The place has a strong or special association with a particular community or cultural group for social, cultural or spiritual reasons.

Yungaba has a special association with a wide variety of communities and cultural groups for social and cultural reasons. It has been used to accommodate generations of immigrants, to welcome soldiers and their dependents on their return from three major conflicts, it has housed South Sea Islanders awaiting repatriation to their home islands under Commonwealth legislation, and it is closely associated with the construction of the Story Bridge, one of Brisbane's landmarks. Its listing as the first building to be protected under the Cultural Record (Landscapes Queensland and Queensland Estate) Act 1987 demonstrates is strong community value within the city of Brisbane.

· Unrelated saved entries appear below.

(** * Kraken bridge: the JSA value/handle layer and the TextNode binding

    A shallow embedding of [bridge/jsa/include/js_type.h] (namespace
    [alibaba::jsa]) and of [bridge/bindings/jsc/DOM/text_node.cc]
    (namespace [kraken::binding::jsc]).

    Conventions of the embedding.
    - A C++ member function that only reads [*this] is a function of the
      object; one that writes [*this] or an rvalue argument returns the
      updated objects next to its result.
    - The engine behind [JSContext] is a state [Σ]; a call into it is a
      computation [M Σ A] that returns, throws a catchable error, or faults
      on a failed [assert] (a build with assertions enabled).
    - [JSContext] itself is declared in [js_context.h], which is not part of
      the sources at hand: its virtual primitives are parameters. *)

From Stdlib Require Import Floats ZArith Ascii.
From stdpp Require Import gmap strings list relations.

(* ===================================================================== *)
(** ** Outcomes of a call *)
(* ===================================================================== *)

(** What the host can catch: a script-visible error object with a message. *)
Inductive ErrorKind := ScriptError | RangeError | SerializationError.

#[export] Instance ErrorKind_eq_dec : EqDecision ErrorKind.
Proof. solve_decision. Defined.

Record JSError := mkJSError { error_kind : ErrorKind; error_message : string }.
Lemma modular_pages_never_return
  (details : list string → Z → Z → World Modular.Msg
             → option Modular.error * World Modular.Msg)
  cfg fuel page totalPages (w : World Modular.Msg) :
  (∀ q, page_ok (searchPage env q) = false) →
  (Modular.pageLoop env details Modular.Background cfg fuel page totalPages w).1
  = None.
Proof.
  intros Hfail. revert page w. induction fuel as [|fuel IH]; intros page w;
    [done|].
  destruct (modular_page_failed env details cfg fuel page totalPages w
              (Hfail page)) as (w' & _ & ->).
  apply IH.
Qed.

End LoopsReturn.

(** * The statements of the specification *)

Section TraceComputations.

Context {Msg : Type}.
Implicit Types (w : World Msg) (t : list (Event Msg)).

Lemma attempts_extend (k : string) w t :
  attempts k (trace (extend w t)) = (attempts k (trace w) + attempts k t)%nat.
Proof. apply attempts_app. Qed.

Lemma attempts_cons_fetch (k : string) t :
  attempts k (EvFetch k :: t) = S (attempts k t).
Proof. unfold attempts. simpl. by rewrite filter_cons, decide_True. Qed.

Lemma attempts_cons_other (k k' : string) t :
  k' ≠ k → attempts k (EvFetch k' :: t) = attempts k t.
Proof. intros H. unfold attempts. simpl. by rewrite filter_cons, decide_False. Qed.

Lemma upserts_extend w t :
  upserts (trace (extend w t)) = upserts (trace w) ++ upserts t.
Proof. unfold upserts. apply omap_app. Qed.

End TraceComputations.
(** X7.  For [n >= 1] the list printed for a row is [1] followed by [m]
    binary digits which, read most significant first, give the row back
    modulo [2^m]: a row below [2^m] is printed without loss, and of a wider
    (or negative) one only the [m] lowest bits are shown. *)
Theorem printed_row_reads_back (n row : Z) :
  1 <= n ->
  exists digits,
    row_list n row = Some (1 :: digits) /\
    Z.of_nat (length digits) = m n /\
    decode digits = row mod 2 ^ m n /\
    (0 <= row < 2 ^ m n -> decode digits = row).
Proof.
  intros Hn. exists (bits (m n) row).
  assert (Hm : m n = Z.of_nat (Z.to_nat (m n))) by (unfold m, size; lia).
  split; [apply row_list_spec |].
  split; [rewrite length_bits; lia |].
  assert (E : decode (bits (m n) row) = row mod 2 ^ m n).
  { rewrite Hm at 1. rewrite decode_bits. now rewrite <- Hm. }
  split; [exact E |].
  intros Hrow. rewrite E. now apply Z.mod_small.
Qed.

Lemma printed_row_reads_back_witness :
  exists digits,
    row_list 2 76 = Some (1 :: digits) /\
    Z.of_nat (length digits) = m 2 /\
    decode digits = 76 mod 2 ^ m 2 /\
    (0 <= 76 < 2 ^ m 2 -> decode digits = 76).
Proof.
  apply (printed_row_reads_back 2 76). lia.
Defined.

(** X8.  [print_hadamard_01] checks nothing and never raises: for every
    [n] and every list of integers, design or not, it leaves the list as it
    is and prints one line more than the list has rows, labelled [0], [1],
    ... in order, each with entries [0] or [1] only. *)
Theorem print_hadamard_01_any_rows {float : Type} (n : Z)
    (s : state float) :
  exists lines,
    print_hadamard_01 n MatrixRef s
    = Normal tt (mkState (matrix s) (stdout s ++ lines)) /\
    length lines = S (length (matrix s)) /\
    forall i, (i < length lines)%nat ->
      exists l,
        nth_error lines i = Some (RowLine (Z.of_nat i) l) /\
        Forall (fun e => e = 0 \/ e = 1) l.
Proof.
  exists (row_lines 0 (expand n (matrix s))).
  assert (Hgrid : length (expand n (matrix s)) = S (length (matrix s)))
    by (unfold expand; simpl; now rewrite length_map).
  split; [apply print_hadamard_01_spec |].
  split; [now rewrite row_lines_length |].
  intros i Hi. rewrite row_lines_length in Hi.
  exists (nth i (expand n (matrix s)) []).
  split; [now rewrite row_lines_nth |].
  assert (Hall : Forall (fun r => Forall (fun e => e = 0 \/ e = 1) r)
                   (expand n (matrix s))).
  { unfold expand. constructor; [apply ones_entries |].
    apply Forall_map, Forall_forall. intros r _. unfold expand_row.
    constructor; [now right | apply bits_entries]. }
  rewrite Forall_forall in Hall. apply Hall, nth_In. assumption.
Qed.

(** ** The generator outside its domain and at its edges *)

Lemma scan_past_the_end (bit_index remaining m : Z) (P ov acc : list Z) :
  m - 1 - bit_index < 0 ->
  combine P ov <> [] ->
  set_scan bit_index remaining m P ov acc = ShiftError /\
  clear_scan bit_index remaining m P ov acc = ShiftError.
Proof.
  intros Hd Hne.
  destruct P as [| p P], ov as [| x ov]; simpl in Hne; try contradiction.
  simpl. now rewrite bit_set_negative.
Qed.

Lemma scan_nothing (bit_index remaining m : Z) (P ov acc : list Z) :
  combine P ov = [] ->
  set_scan bit_index remaining m P ov acc = Kept acc /\
  clear_scan bit_index remaining m P ov acc = Kept acc.
Proof.
  intros He.
  destruct P as [| p P], ov as [| x ov]; simpl in He; try discriminate;
    split; reflexivity.
Qed.

Lemma build_row_recurses_forever (fuel : nat) :
  forall (bit_index k cur : Z) (ov : list Z) (m n : Z) (P acc : list Z),
    m < bit_index ->
    k <= 0 ->
    combine P ov = [] ->
    build_row fst collect fuel bit_index k cur ov m n (P, acc) = OutOfFuel.
Proof.
  induction fuel as [| fuel IH]; intros bi k cur ov m n P acc Hbi Hk He;
    cbn [build_row]; [reflexivity |].
  destruct (Z.eqb_spec bi m); [lia |].
  destruct (Z.gtb_spec k 0); [lia |].
  cbn [fst].
  destruct (scan_nothing bi (m - bi) m P ov [] He) as [_ ->].
  apply IH; [lia | assumption |].
  now destruct P.
Qed.
(** X4.  When the search on the web returns, its dictionary has the five
    categories as keys, and every resource in it has the type of the key it
    is filed under, the skill that was searched, and a non-empty id. *)
Theorem web_search_result_shape self (skill_name : string) st st'
    (d : list (string * list Resource)) :
  find_resources_for_skill rt self skill_name st = (st', Ok d) ->
  d.*1 = CATEGORY_KEYS /\
  forall key rs r,
    (key, rs) ∈ d -> r ∈ rs ->
    category_type key = Some (resource_type r) /\
    skill r = skill_name /\
    exists i, id r = Some i /\ i ≠ "".
Proof.
  unfold find_resources_for_skill, bind.
  destruct (fan_out rt self skill_name st) as [st1 [p | e]] eqn:Hfan; [| done].
  pose proof (fan_out_found self skill_name _ _ _ Hfan) as Hp.
  destruct p as [[[[courses articles] vacancies] projects] competitions].
  destruct Hp as (Hc & Ha & Hv & Hpr & Hk).
  destruct (all_resources (courses, articles, vacancies, projects, competitions))
    as [| r0 rest] eqn:Hall.
  - intros [= <- <-]. split; [done |].
    simpl in Hall.
    apply app_eq_nil in Hall as [-> Hall]. apply app_eq_nil in Hall as [-> Hall].
    apply app_eq_nil in Hall as [-> Hall]. apply app_eq_nil in Hall as [-> ->].
    intros key rs r Hin Hr. exfalso.
    apply (web_dict_elem ([], [], [], [], [])) in Hin.
    destruct Hin as [[_ ->] | [[_ ->] | [[_ ->] | [[_ ->] | [_ ->]]]]];
      by apply elem_of_nil in Hr.
  - rewrite <- Hall.
    destruct (save_batch rt (resource_repository self)
                (all_resources (courses, articles, vacancies, projects, competitions)) st1)
      as [st2 [[ids saved] | e]] eqn:Hsave; [| done].
    intros [= <- <-].
    apply save_batch_spec in Hsave as (_ & Hids & -> & _).
    apply zip_with_set_id_saved in Hids.
    unfold all_resources in Hids |- *. cbn [snd].
    pose proof (with_saved_lists _ _ _ _ _ _ Hids) as Hlists.
    destruct (with_saved (courses, articles, vacancies, projects, competitions)
                (zip_with set_id ids
                   (courses ++ articles ++ vacancies ++ projects ++ competitions)))
      as [[[[courses' articles'] vacancies'] projects'] competitions'] eqn:Hws.
    destruct Hlists as (Hc' & Ha' & Hv' & Hpr' & Hk').
    split; [done |].
    intros key rs r Hin Hr.
    assert (Hin' : (key, rs) ∈ web_dict (courses', articles', vacancies', projects',
                                          competitions')).
    { simpl in Hws. injection Hws as <- <- <- <- <-. exact Hin. }
    clear Hin. apply web_dict_elem in Hin'. rename Hin' into Hin.
    assert (Hgen : forall t l l',
              Forall (fun r => found_for skill_name t r /\ id r = None) l ->
              Forall2 saved_as l l' -> r ∈ l' ->
              Some t = Some (resource_type r) /\ skill r = skill_name /\
              exists i, id r = Some i /\ i ≠ "").
    { intros t l l' Hl Hs Hrl. pose proof (saved_found _ _ _ _ Hl Hs) as Hf.
      rewrite Forall_forall in Hf. destruct (Hf r Hrl) as [[<- Hsk] Hid]. done. }
    destruct Hin as [[-> ->] | [[-> ->] | [[-> ->] | [[-> ->] | [-> ->]]]]];
      eapply Hgen; eauto.
Qed.
#[export] Hint Rewrite
  files_log_line files_log_pct files_log_error files_add_call files_set_files
  calls_log_line calls_log_pct calls_log_error calls_add_call calls_set_files
  environ_log_line environ_log_pct environ_log_error environ_add_call environ_set_files
  lines_log_line lines_log_pct lines_log_error lines_add_call lines_set_files
  pcts_log_line pcts_log_pct pcts_log_error pcts_add_call pcts_set_files
  : world.

Lemma app_cons_eq {A} (c : A) (l new old : list A) :
  l = (new ++ old)%list -> c :: l = ((c :: new) ++ old)%list.
Proof. now intros ->. Qed.

(** What a run adds to a trace or a log, on top of what was there. *)
Ltac new_items :=
  repeat (eapply app_cons_eq); exact (eq_refl : _ = ([] ++ _)%list).

(** Symbolic execution: the monad and the primitive actions unfold, the
    worlds and the texts stay folded. *)
Ltac mstep :=
  unfold set_callbacks;
  unfold mbind, M_bind, bind, mret, M_ret, ret, raise, try_except, ask, ask_fx,
    _log_progress, _send_progress_update, logger_error,
    path_exists, touch, write_text, chmod, unlink, create_file, mkdir_parents,
    os_environ_copy, result, after;
  cbn beta iota zeta delta [fst snd negb kind_of];
  autorewrite with world;
  cbn beta iota zeta delta [served kind_eqb kind_code kind_of Nat.eqb Nat.add].


(** ** Game locator *)

Section GameLocator.
Import Str StrFacts.
Context (C : Collaborators).

Lemma prefix_split (sub s : string) :
  String.prefix sub s = true -> exists b, s = sub +:+ b.
Proof.
  revert s. induction sub as [|c sub IH]; intros s H.
  - now exists s.
  - destruct s as [|d s]; [discriminate|]. simpl in H.
    destruct (ascii_dec c d) as [->|]; [|discriminate].
    destruct (IH s H) as [b ->]. now exists b.
Qed.

Lemma prefix_append (sub b : string) : String.prefix sub (sub +:+ b) = true.
Proof.
  induction sub as [|c sub IH]; [now destruct b|].
  simpl. destruct (ascii_dec c c); [assumption | congruence].
Qed.

Lemma contains_iff (sub s : string) :
  contains sub s = true <-> exists a b, s = a +:+ sub +:+ b.
Proof.
  split.
  - induction s as [|c s IH]; cbn [contains]; intros H.
    + apply orb_true_iff in H as [H|H]; [|discriminate].
      destruct (prefix_split _ _ H) as [b Hb]. now exists "", b.
    + apply orb_true_iff in H as [H|H].
      * destruct (prefix_split _ _ H) as [b Hb]. now exists "", b.
      * destruct (IH H) as (a & b & ->). now exists (String c a), b.
  - intros (a & b & ->). induction a as [|c a IH].
    + change ("" +:+ sub +:+ b) with (sub +:+ b).
      destruct (sub +:+ b) eqn:E; cbn [contains]; rewrite <- E, prefix_append; reflexivity.
    + change (String c a +:+ sub +:+ b) with (String c (a +:+ sub +:+ b)).
      cbn [contains]. rewrite IH. apply orb_true_r.
Qed.

Lemma lower_app (a b : string) : lower (a +:+ b) = lower a +:+ lower b.
Proof. induction a as [|c a IH]; simpl; [reflexivity | now rewrite IH]. Qed.

Lemma lower_app_inv (s x y : string) :
  lower s = x +:+ y -> exists a b, s = a +:+ b /\ lower a = x /\ lower b = y.
Proof.
  revert s. induction x as [|c x IH]; intros s H.
  - now exists "", s.
  - destruct s as [|d s]; [discriminate|]. simpl in H. injection H as Hc Hs.
    destruct (IH s Hs) as (a & b & -> & Ha & Hb).
    exists (String d a), b. simpl. now rewrite Hc, Ha.
Qed.

(** The test of the loop is the case-insensitive substring test. *)
Lemma is_spore_iff (game : Game) :
  is_spore game = true <-> mentions_spore (name game).
Proof.
  unfold is_spore, mentions_spore. rewrite contains_iff. split.
  - intros (a' & b' & H).
    destruct (lower_app_inv _ _ _ H) as (a & r & Hn & Ha & Hr).
    destruct (lower_app_inv _ _ _ Hr) as (m & b & -> & Hm & Hb).
    now exists a, m, b.
  - intros (a & m & b & -> & Hm).
    exists (lower a), (lower b). now rewrite !lower_app, Hm.
Qed.

Lemma find_spore_loop_result (games : list Game) (w : World) :
  result (find_spore_loop games w) = Ret (List.find is_spore games)
  /\ files (after (find_spore_loop games w)) = files w
  /\ calls (after (find_spore_loop games w)) = calls w
  /\ progress_pcts (after (find_spore_loop games w)) = progress_pcts w.
Proof.
  induction games as [|g games IH]; cbn [find_spore_loop List.find].
  - now mstep.
  - destruct (is_spore g); [|assumption]. mstep. now destruct g.
Qed.

Lemma find_spore_game_result (w : World) :
  result (find_spore_game C w) =
    Ret (match find_all_games C (served KFindAllGames (calls w)) with
         | Ret games => List.find is_spore games
         | Raise _ => None
         end)
  /\ files (after (find_spore_game C w)) = files w
  /\ calls (after (find_spore_game C w)) = CallFindAllGames :: calls w
  /\ progress_pcts (after (find_spore_game C w)) = progress_pcts w.
Proof.
  unfold find_spore_game. mstep.
  destruct (find_all_games C _) as [games|e].
  - match goal with |- context [find_spore_loop games ?w0] =>
      destruct (find_spore_loop_result games w0) as (Hr & Hf & Hc & Hp);
      destruct (find_spore_loop games w0) as [w' [o|e]] end;
      unfold result, after in *; cbn [fst snd] in *;
      [|discriminate]. rewrite Hr, Hf, Hc, Hp. now autorewrite with world.
  - now mstep.
Qed.
(** X21.  The outcome of [attempt_load_one_weight], step by step.  An
    exception of [torch_safe_load] is the exception of the call, and so is
    an exception raised while the model is taken out of the loaded
    checkpoint and prepared.  Once the model is prepared the call returns:
    the loop "Module compatibility updates" completes on any model, and
    the pair returned is the updated model and the checkpoint that holds
    it.  The loop keeps the modules, their order, their classes and their
    children; it sets [inplace] on the five activations, on V8_Detect and
    on V8_Segment, gives an Upsample module without
    [recompute_scale_factor] the value None, and leaves every other module
    as it is.  Nothing happens to the outside after the checkpoint is
    loaded. *)
Theorem attempt_load_one_weight_returns (weight : string) (device inplace : value)
    (fuse : bool) (st : Load.state world) :
  let loaded := torch_safe_load weight st in
  let out := load_one_weight weight device inplace fuse st in
  out.2 = loaded.2 /\
  (forall e, loaded.1 = Raise e -> out.1 = Raise e) /\
  (forall ckpt,
      loaded.1 = Ok ckpt ->
      (forall e, one_weight_model weight fuse ckpt = Raise e -> out.1 = Raise e) /\
      (forall m,
          one_weight_model weight fuse ckpt = Ok m ->
          exists v,
            out.1 = Ok (v, Load.checkpoint_with ckpt v) /\
            Forall2 (fun x y =>
                       cls y = cls x /\
                       length (children y) = length (children x) /\
                       attrs y
                       = if bool_decide (cls x ∈ one_weight_inplace_classes)
                         then <["inplace" := inplace]> (attrs x)
                         else if bool_decide (cls x = Upsample)
                                 && negb (hasattr (attrs x) "recompute_scale_factor")
                              then <["recompute_scale_factor" := VNone]> (attrs x)
                              else attrs x)
                    (modules m) (modules v))).
Proof.
  cbv zeta. unfold Load.attempt_load_one_weight, Load.bind, Load.lift, Load.ret.
  destruct (torch_safe_load weight st) as [[ckpt|e] s1]; cbn [fst snd].
  2: { split_and!; [done|congruence|discriminate]. }
  split_and!; [|discriminate|].
  - destruct (one_weight_model weight fuse ckpt) as [m|e]; [|done].
    by destruct (attempt_load_one_weight_updates_total inplace m) as [v ->].
  - intros ckpt' E. injection E as <-. split.
    + intros e ->. done.
    + intros m ->.
      destruct (attempt_load_one_weight_updates_total inplace m) as [v Hv].
      rewrite Hv. exists v. split; [done|].
      apply for_modules_modules in Hv.
      eapply Forall2_impl; [exact Hv|]. cbn beta.
      intros x y (Hcls & Hbody & Hlen). split_and!; [done|done|].
      rewrite attempt_load_one_weight_update_run in Hbody. apply Ok_inj in Hbody.
      rewrite <- Hbody.
      change [VClass Hardswish; VClass LeakyReLU; VClass ReLU; VClass ReLU6;
              VClass SiLU; VClass V8_Detect; VClass V8_Segment]
        with (map VClass one_weight_inplace_classes).
      by rewrite class_in_classes.
Qed.

(** X22.  Let [fuse] leave the attributes [args], [pt_path] and [stride]
    alone.  The model [attempt_load_one_weight] returns has as [args] the
    merged arguments, as [pt_path] the weight it was loaded from, as
    [stride] its own or the tensor [[32.]], and [training = False] on
    every module; the checkpoint returned with it is the loaded one,
    holding the model. *)
Theorem attempt_load_one_weight_attrs (weight : string) (device inplace : value)
    (fuse : bool) (st st' : Load.state world) (v : nn_module) (ckpt : checkpoint) :
  (forall m f (k : string),
      fuse_method m = Some f -> k ∈ ["args"; "pt_path"; "stride"]%string ->
      attrs f !! k = attrs m !! k) ->
  load_one_weight weight device inplace fuse st = (Ok (v, ckpt), st') ->
  exists ckpt0 targs m0,
    torch_safe_load weight st = (Ok ckpt0, st') /\
    train_args ckpt0 = Some targs /\
    Load.checkpoint_model ckpt0 = Ok m0 /\
    ckpt = Load.checkpoint_with ckpt0 v /\
    attrs v !! "args" = Some (VDict (model_args targs)) /\
    attrs v !! "pt_path" = Some (VStr weight) /\
    attrs v !! "stride" = Some (default (VTensor [32%Z]) (attrs m0 !! "stride")) /\
    Forall (fun m => attrs m !! "training" = Some (VBool false)) (modules v).
Proof.
  intros Hfuse H. unfold Load.attempt_load_one_weight in H.
  apply bind_Ok in H as (ckpt0 & s1 & Hload & H).
  apply bind_Ok in H as (v0 & s2 & Hmodel & H). apply lift_Ok in Hmodel as [Hmodel ->].
  apply bind_Ok in H as (v1 & s3 & Hupd & H). apply lift_Ok in Hupd as [Hupd ->].
  unfold Load.ret in H. injection H as <- <- <-.
  rewrite attempt_load_one_weight_model_run in Hmodel.
  destruct (train_args ckpt0) as [targs|] eqn:Hargs; [|discriminate].
  destruct (Load.checkpoint_model ckpt0) as [m0|] eqn:Hm0; [|discriminate].
  cbv zeta in Hmodel. injection Hmodel as <-.
  exists ckpt0, targs, m0. split_and!; [done|done|done|done| | | |].
  1-3: pose proof (for_modules_Ok _ _ _ Hupd) as (_ & Hbody & _).
  - rewrite (attempt_load_one_weight_update_keeps _ _ _ _ "args" Hbody) by done.
    rewrite attrs_eval, lookup_insert_ne by done.
    transitivity (attrs (Load.default_stride
                           (setattr (setattr m0 "args" (VDict (model_args targs)))
                                    "pt_path" (VStr weight))) !! "args").
    + destruct fuse; [|done].
      destruct (fuse_method _) as [f|] eqn:Hf; [|done].
      apply (Hfuse _ _ _ Hf). set_solver.
    + rewrite default_stride_keeps by done.
      rewrite !attrs_setattr, lookup_insert_ne, lookup_insert_eq by done. done.
  - rewrite (attempt_load_one_weight_update_keeps _ _ _ _ "pt_path" Hbody) by done.
    rewrite attrs_eval, lookup_insert_ne by done.
    transitivity (attrs (Load.default_stride
                           (setattr (setattr m0 "args" (VDict (model_args targs)))
                                    "pt_path" (VStr weight))) !! "pt_path").
    + destruct fuse; [|done].
      destruct (fuse_method _) as [f|] eqn:Hf; [|done].
      apply (Hfuse _ _ _ Hf). set_solver.
    + rewrite default_stride_keeps by done.
      rewrite !attrs_setattr, lookup_insert_eq. done.
  - rewrite (attempt_load_one_weight_update_keeps _ _ _ _ "stride" Hbody) by done.
    rewrite attrs_eval, lookup_insert_ne by done.
    transitivity (attrs (Load.default_stride
                           (setattr (setattr m0 "args" (VDict (model_args targs)))
                                    "pt_path" (VStr weight))) !! "stride").
    + destruct fuse; [|done].
      destruct (fuse_method _) as [f|] eqn:Hf; [|done].
      apply (Hfuse _ _ _ Hf). set_solver.
    + rewrite default_stride_lookup.
      rewrite !attrs_setattr, !lookup_insert_ne by done. done.
  - apply for_modules_modules in Hupd.
    match type of Hupd with
    | Forall2 _ (modules (eval_ ?m)) _ => pose proof (eval_modules m) as Heval
    end.
    clear -Heval Hupd.
    induction Hupd as [|x y l l' (_ & Hbody & _) _ IH]; [constructor|].
    apply Forall_cons_1 in Heval as [Hx Hl].
    constructor; [|by apply IH].
    rewrite (attempt_load_one_weight_update_keeps _ _ _ _ "training" Hbody) by done.
    exact Hx.
Qed.
End OneWeight.
(** A valid teacher update keeps the store consistent, whether it returns
    or raises. *)
Lemma teacher_update_consistent (d : TeacherUpdateForm.valid_data) (st : Store) :
  Store_ok st = true -> refs_ok st = true ->
  TeacherUpdateForm.is_valid d st = true ->
  Store_ok (snd (TeacherUpdateForm.save d st)) = true
  /\ refs_ok (snd (TeacherUpdateForm.save d st)) = true.
Proof.
  intros Hok Hrefs Hvalid.
  destruct (TeacherUpdateForm_save_cases d st Hok Hvalid) as (Hnone & Hnot & Hnom & Hall).
  cbv zeta in Hnone, Hnot, Hnom, Hall.
  pose proof (TeacherUpdateForm_valid_email d st Hok Hvalid) as Hfree.
  pose proof (proj1 (consistent_iff st) (conj Hok Hrefs)) as Hst.
  destruct Hst as ((Husers & Hstudents & Hteachers & Hadmins & Hds & Hdt)
                   & (Hemails & Hregs)
                   & (Hos & Hot & Hoa & Hods & Hodt)
                   & (Hbs & Hbt & Hba & Hbds & Hbdt)).
  destruct (Table_ok_get (users st) (Some (TeacherUpdateForm.user_id d)) Husers)
    as [Hu | (u & Hu)]; [rewrite (Hnone Hu); split; assumption|].
  destruct (owner_get Teacher.user (rows (teachers st)) (TeacherUpdateForm.user_id d) Hot)
    as [Ht | (t & Ht)]; [rewrite (Hnot u Hu Ht); split; assumption|].
  destruct (owner_get DepartmentTeachers.user_id (rows (department_teachers st))
                      (TeacherUpdateForm.user_id d) Hodt)
    as [Hm | (m & Hm)]; [rewrite (Hnom u t Hu Ht Hm); split; assumption|].
  rewrite (Hall u t m Hu Ht Hm). cbn [snd].
  destruct (overwrite_email_ok st _ _ u Hok Hu Hfree) as (Hu1 & Hu2).
  destruct (overwrite_row_ok (H:=Teacher_Model) Teacher.user (teachers st) t
              (Teacher.mk (Teacher.id t) (Teacher.user t)
                          (Some (TeacherUpdateForm.first_name d))
                          (Some (TeacherUpdateForm.last_name d))
                          (Some (TeacherUpdateForm.rank d)))
              (next_pk (users st)) Hteachers (proj1 (filter_one_in _ _ _ Ht))
              eq_refl eq_refl Hot Hbt) as (Ht1 & Ht2 & Ht3).
  destruct (overwrite_row_ok (H:=DepartmentTeachers_Model) DepartmentTeachers.user_id
              (department_teachers st) m
              (DepartmentTeachers.mk (DepartmentTeachers.id m)
                                     (TeacherUpdateForm.department d)
                                     (DepartmentTeachers.user_id m))
              (next_pk (users st)) Hdt (proj1 (filter_one_in _ _ _ Hm))
              eq_refl eq_refl Hodt Hbdt) as (Hm1 & Hm2 & Hm3).
  apply consistent_iff.
  cbn [users students teachers deptadmins department_students department_teachers
       rows next_pk].
  repeat split; first [assumption | exact Hu1 | exact Hu2 | exact Ht1 | exact Ht2
                       | exact Ht3 | exact Hm1 | exact Hm2 | exact Hm3].
Qed.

The place has a special association with the life or work of a particular person, group or organisation of importance in Queensland's history.

Yungaba has a particular association with the works of J J Clark, Colonial Architect and William Parry Okeden, later Under Colonial Secretary, who was instrumental in the settlement of both the shearers' strikes and the problems with the Native Police. Parry-Okeden also had a significant role in the relationship between the colonial government and Aborigines due to his extensive knowledge of Aboriginal languages and dialects.